Problem details: For the material below, return exactly the lines starting at the one holding "two_commits ++ get_sync 11 ++ get_sync" and ending at the one holding "(split; [|by vm_compute]);", counting both as part of the range.
▼
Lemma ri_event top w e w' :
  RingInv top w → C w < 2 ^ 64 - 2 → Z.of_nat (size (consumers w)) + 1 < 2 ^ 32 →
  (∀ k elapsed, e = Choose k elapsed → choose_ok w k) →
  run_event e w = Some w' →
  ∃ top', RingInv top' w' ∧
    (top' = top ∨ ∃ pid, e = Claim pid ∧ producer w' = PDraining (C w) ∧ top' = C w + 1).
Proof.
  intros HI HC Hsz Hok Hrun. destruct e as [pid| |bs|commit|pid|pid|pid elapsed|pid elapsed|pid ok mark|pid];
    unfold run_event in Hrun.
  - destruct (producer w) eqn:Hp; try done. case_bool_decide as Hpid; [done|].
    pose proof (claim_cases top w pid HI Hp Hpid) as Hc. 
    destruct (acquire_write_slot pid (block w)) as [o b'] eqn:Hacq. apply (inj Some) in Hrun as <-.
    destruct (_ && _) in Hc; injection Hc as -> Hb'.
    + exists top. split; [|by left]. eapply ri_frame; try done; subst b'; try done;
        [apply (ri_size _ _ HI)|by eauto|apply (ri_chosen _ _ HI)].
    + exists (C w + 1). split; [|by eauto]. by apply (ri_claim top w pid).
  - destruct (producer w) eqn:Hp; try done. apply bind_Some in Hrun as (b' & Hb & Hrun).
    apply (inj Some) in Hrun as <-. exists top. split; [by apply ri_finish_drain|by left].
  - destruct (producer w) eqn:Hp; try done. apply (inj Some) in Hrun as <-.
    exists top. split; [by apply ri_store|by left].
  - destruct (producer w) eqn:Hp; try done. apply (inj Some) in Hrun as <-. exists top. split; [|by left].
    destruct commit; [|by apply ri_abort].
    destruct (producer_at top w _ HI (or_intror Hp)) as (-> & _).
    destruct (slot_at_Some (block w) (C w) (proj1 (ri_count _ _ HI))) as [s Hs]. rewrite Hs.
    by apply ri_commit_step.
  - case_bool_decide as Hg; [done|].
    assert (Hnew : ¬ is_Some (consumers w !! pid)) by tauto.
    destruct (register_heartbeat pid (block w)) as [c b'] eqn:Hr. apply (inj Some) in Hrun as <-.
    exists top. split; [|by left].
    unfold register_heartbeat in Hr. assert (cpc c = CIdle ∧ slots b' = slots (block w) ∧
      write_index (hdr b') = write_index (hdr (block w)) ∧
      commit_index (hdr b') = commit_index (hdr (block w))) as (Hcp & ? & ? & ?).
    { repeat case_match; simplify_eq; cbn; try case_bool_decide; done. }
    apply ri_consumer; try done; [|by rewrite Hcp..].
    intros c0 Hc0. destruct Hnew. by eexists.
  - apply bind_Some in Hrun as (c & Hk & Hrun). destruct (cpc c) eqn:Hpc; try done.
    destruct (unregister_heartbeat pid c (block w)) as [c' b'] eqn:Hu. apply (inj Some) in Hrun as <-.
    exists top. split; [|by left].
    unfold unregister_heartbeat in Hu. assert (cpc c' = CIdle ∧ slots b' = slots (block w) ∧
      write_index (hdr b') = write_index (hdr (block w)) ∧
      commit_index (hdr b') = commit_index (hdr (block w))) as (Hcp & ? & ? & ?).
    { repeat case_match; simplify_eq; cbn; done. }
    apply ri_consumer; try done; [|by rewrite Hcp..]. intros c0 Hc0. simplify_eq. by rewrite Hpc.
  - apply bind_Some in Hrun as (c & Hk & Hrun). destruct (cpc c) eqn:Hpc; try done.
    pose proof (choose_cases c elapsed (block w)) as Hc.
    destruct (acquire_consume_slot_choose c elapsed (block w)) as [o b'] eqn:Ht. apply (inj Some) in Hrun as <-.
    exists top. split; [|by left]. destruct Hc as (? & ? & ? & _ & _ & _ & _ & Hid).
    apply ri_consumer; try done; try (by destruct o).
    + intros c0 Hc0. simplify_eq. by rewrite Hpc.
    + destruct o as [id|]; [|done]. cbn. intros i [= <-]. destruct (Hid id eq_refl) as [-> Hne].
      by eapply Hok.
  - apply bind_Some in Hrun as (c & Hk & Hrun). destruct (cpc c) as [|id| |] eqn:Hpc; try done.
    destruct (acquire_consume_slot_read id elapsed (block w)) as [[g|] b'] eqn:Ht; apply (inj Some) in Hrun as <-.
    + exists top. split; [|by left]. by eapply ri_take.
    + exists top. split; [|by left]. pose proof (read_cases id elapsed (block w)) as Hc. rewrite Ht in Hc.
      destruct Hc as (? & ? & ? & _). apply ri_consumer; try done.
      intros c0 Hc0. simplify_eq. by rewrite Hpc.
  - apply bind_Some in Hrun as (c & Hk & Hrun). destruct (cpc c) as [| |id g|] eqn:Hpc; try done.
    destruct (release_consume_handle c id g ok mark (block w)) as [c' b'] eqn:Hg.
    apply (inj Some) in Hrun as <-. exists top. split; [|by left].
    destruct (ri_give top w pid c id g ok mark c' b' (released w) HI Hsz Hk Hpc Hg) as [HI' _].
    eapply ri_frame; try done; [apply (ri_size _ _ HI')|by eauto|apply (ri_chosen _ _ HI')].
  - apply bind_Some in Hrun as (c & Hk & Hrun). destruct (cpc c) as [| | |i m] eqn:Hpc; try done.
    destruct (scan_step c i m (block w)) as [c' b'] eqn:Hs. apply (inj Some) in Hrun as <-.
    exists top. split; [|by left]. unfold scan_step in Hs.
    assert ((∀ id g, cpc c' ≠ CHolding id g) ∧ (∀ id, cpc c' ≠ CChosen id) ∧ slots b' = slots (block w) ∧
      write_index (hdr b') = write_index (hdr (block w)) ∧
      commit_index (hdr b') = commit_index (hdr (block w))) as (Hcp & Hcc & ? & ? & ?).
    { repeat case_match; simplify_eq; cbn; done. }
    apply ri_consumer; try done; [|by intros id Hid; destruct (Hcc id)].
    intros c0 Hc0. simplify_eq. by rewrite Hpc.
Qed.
▲
▼
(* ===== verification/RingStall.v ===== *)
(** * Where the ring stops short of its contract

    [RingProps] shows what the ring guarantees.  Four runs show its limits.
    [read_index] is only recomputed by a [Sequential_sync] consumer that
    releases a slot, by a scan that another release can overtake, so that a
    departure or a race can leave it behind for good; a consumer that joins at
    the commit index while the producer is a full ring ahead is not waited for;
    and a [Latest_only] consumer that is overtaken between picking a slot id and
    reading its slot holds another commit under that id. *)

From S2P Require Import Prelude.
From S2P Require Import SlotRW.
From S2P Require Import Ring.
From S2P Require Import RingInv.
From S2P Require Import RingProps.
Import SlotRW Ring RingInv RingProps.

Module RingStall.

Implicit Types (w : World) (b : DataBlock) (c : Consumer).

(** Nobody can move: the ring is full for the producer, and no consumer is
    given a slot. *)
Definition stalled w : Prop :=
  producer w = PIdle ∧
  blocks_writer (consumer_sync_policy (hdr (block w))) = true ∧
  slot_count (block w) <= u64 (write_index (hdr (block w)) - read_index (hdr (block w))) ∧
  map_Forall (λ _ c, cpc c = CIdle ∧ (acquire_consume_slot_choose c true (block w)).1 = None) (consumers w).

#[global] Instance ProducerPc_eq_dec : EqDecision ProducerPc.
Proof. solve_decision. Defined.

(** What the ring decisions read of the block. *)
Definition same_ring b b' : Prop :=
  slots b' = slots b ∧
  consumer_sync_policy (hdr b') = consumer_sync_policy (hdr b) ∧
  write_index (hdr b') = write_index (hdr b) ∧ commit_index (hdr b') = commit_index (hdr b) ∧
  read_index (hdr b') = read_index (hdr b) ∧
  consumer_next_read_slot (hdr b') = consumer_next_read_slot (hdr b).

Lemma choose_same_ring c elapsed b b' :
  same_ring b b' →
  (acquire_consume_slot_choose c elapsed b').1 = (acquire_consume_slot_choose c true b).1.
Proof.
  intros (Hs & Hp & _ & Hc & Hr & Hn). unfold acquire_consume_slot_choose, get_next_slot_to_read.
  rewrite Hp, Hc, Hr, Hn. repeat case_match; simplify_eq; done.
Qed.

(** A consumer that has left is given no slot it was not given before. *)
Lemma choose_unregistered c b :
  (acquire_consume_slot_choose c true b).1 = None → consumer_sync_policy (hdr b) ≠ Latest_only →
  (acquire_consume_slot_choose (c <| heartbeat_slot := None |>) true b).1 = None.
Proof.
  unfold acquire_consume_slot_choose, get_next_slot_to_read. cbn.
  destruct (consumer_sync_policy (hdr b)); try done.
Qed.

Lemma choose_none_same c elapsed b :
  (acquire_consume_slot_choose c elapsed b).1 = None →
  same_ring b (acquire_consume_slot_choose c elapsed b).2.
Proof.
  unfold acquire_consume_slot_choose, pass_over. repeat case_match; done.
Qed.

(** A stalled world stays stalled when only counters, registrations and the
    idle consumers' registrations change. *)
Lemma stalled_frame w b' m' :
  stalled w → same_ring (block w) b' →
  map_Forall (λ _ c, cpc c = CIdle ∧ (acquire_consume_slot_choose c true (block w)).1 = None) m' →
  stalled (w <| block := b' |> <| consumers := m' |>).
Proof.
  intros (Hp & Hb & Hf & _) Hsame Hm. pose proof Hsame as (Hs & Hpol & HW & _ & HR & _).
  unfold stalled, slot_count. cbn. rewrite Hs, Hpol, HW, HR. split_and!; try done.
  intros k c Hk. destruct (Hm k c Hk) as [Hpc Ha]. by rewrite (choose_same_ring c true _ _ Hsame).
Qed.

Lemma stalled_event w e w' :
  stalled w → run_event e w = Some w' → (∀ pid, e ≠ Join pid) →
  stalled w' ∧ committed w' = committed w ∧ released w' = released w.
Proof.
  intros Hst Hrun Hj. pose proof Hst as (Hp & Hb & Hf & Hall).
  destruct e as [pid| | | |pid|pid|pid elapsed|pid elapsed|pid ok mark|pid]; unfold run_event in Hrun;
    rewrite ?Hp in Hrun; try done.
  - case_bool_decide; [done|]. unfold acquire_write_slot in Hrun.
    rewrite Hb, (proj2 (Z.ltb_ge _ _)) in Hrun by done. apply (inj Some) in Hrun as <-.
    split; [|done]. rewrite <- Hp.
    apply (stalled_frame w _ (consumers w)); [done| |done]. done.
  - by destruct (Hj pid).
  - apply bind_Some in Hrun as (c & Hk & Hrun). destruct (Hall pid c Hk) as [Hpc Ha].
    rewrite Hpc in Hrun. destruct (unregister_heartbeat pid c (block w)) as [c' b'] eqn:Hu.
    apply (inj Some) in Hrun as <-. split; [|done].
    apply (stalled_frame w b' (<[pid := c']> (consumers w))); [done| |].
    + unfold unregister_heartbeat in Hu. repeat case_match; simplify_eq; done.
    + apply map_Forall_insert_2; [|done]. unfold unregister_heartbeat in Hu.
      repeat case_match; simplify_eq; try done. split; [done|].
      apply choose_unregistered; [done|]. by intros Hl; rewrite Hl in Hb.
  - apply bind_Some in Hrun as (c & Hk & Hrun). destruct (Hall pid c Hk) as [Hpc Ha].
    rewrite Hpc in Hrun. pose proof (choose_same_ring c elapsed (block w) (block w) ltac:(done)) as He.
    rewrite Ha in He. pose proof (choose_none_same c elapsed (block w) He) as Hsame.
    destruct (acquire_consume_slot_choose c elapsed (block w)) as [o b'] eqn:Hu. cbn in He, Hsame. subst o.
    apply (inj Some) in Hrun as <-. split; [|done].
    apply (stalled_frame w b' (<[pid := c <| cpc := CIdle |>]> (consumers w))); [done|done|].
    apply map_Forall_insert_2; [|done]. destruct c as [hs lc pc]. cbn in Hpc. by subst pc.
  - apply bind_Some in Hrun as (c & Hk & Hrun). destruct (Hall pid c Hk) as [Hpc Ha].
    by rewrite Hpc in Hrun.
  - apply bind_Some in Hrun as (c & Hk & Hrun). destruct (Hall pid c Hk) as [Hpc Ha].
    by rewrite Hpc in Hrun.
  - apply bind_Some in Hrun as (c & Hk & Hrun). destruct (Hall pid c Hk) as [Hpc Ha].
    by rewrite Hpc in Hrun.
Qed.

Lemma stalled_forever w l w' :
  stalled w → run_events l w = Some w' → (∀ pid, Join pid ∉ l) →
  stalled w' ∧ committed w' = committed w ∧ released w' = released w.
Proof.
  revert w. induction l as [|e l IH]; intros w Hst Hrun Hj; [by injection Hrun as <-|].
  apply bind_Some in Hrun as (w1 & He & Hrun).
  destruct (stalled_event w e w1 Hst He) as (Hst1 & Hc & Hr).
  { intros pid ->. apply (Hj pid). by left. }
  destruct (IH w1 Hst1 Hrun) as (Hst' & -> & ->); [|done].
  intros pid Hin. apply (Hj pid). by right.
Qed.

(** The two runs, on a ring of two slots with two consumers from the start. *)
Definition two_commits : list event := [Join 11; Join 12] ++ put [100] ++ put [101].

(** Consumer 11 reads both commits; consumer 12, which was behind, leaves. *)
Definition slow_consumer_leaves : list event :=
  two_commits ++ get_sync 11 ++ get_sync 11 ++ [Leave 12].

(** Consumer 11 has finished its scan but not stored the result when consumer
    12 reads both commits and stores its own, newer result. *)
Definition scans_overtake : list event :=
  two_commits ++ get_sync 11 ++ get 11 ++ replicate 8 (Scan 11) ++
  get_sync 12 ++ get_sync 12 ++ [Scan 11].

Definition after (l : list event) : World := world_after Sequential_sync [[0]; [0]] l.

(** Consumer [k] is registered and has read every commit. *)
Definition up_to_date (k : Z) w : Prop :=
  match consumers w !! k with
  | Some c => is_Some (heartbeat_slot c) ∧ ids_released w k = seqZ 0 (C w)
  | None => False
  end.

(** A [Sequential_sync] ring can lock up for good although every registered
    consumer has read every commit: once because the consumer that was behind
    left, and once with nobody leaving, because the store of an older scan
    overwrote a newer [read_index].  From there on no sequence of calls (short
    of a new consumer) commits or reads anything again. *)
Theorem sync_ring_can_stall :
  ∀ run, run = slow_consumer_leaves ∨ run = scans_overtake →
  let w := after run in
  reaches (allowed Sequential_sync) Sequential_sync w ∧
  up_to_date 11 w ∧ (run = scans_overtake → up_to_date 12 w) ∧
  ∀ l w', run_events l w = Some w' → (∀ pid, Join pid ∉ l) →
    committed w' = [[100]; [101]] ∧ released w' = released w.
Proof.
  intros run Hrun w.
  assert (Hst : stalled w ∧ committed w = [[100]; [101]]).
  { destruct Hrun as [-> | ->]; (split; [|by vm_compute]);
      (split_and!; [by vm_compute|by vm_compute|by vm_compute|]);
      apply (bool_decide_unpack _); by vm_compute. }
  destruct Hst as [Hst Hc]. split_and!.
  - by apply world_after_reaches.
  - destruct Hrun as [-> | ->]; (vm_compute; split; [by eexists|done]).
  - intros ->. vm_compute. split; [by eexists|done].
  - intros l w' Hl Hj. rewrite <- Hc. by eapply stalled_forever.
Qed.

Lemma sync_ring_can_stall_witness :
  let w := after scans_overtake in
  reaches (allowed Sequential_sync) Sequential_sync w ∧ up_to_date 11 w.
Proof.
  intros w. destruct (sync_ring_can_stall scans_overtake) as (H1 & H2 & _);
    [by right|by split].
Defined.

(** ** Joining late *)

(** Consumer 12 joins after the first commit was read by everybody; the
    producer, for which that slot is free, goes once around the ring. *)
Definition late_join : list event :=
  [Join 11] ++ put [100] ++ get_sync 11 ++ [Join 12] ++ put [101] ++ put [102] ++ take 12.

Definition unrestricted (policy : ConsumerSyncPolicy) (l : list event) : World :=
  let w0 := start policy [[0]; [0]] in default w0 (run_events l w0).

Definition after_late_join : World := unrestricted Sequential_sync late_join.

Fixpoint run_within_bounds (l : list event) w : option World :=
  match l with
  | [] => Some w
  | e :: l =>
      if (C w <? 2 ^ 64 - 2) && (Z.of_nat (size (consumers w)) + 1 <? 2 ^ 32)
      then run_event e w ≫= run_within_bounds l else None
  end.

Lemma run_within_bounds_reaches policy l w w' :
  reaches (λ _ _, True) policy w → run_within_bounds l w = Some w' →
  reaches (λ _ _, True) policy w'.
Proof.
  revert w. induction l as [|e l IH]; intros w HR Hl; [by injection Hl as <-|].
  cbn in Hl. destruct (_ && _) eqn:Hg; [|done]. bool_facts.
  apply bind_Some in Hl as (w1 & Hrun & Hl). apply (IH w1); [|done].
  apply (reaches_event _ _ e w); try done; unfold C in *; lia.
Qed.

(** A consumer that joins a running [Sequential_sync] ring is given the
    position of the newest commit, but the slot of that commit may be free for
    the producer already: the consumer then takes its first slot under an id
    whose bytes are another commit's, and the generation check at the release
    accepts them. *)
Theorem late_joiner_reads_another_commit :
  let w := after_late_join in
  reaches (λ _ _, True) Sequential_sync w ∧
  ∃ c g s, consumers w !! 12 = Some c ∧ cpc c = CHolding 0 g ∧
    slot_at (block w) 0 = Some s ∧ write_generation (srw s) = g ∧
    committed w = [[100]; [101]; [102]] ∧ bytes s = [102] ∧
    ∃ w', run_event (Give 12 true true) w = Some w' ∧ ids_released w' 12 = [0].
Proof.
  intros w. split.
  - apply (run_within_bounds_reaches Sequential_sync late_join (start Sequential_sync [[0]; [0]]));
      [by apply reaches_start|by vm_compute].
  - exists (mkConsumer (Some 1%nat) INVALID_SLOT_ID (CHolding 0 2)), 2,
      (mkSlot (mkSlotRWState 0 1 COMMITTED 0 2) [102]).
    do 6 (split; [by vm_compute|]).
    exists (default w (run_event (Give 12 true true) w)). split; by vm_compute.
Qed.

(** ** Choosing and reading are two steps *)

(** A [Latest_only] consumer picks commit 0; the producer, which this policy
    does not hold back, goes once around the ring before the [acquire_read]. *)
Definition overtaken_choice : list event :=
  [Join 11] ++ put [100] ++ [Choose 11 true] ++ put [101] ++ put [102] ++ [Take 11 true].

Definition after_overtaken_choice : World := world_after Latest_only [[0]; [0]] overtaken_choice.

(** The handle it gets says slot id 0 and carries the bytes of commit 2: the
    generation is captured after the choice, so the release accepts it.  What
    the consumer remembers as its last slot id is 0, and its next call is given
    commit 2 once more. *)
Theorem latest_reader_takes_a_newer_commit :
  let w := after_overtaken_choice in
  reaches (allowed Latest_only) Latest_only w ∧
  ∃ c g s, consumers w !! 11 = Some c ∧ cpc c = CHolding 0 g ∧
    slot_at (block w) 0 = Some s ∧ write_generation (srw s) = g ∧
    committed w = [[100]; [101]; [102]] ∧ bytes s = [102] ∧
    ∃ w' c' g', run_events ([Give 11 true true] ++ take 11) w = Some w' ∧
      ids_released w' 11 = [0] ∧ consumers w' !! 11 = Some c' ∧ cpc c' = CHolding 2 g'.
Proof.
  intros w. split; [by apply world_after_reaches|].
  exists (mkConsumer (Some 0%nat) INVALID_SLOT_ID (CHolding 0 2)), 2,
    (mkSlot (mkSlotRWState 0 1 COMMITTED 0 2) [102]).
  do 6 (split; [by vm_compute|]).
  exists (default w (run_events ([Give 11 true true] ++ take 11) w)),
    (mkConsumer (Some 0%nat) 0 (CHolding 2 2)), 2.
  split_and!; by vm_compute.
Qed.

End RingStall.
▲
Answer for this exercise:
  two_commits ++ get_sync 11 ++ get_sync 11 ++ [Leave 12].

(** Consumer 11 has finished its scan but not stored the result when consumer
    12 reads both commits and stores its own, newer result. *)
Definition scans_overtake : list event :=
  two_commits ++ get_sync 11 ++ get 11 ++ replicate 8 (Scan 11) ++
  get_sync 12 ++ get_sync 12 ++ [Scan 11].

Definition after (l : list event) : World := world_after Sequential_sync [[0]; [0]] l.

(** Consumer [k] is registered and has read every commit. *)
Definition up_to_date (k : Z) w : Prop :=
  match consumers w !! k with
  | Some c => is_Some (heartbeat_slot c) ∧ ids_released w k = seqZ 0 (C w)
  | None => False
  end.

(** A [Sequential_sync] ring can lock up for good although every registered
    consumer has read every commit: once because the consumer that was behind
    left, and once with nobody leaving, because the store of an older scan
    overwrote a newer [read_index].  From there on no sequence of calls (short
    of a new consumer) commits or reads anything again. *)
Theorem sync_ring_can_stall :
  ∀ run, run = slow_consumer_leaves ∨ run = scans_overtake →
  let w := after run in
  reaches (allowed Sequential_sync) Sequential_sync w ∧
  up_to_date 11 w ∧ (run = scans_overtake → up_to_date 12 w) ∧
  ∀ l w', run_events l w = Some w' → (∀ pid, Join pid ∉ l) →
    committed w' = [[100]; [101]] ∧ released w' = released w.
Proof.
  intros run Hrun w.
  assert (Hst : stalled w ∧ committed w = [[100]; [101]]).
  { destruct Hrun as [-> | ->]; (split; [|by vm_compute]);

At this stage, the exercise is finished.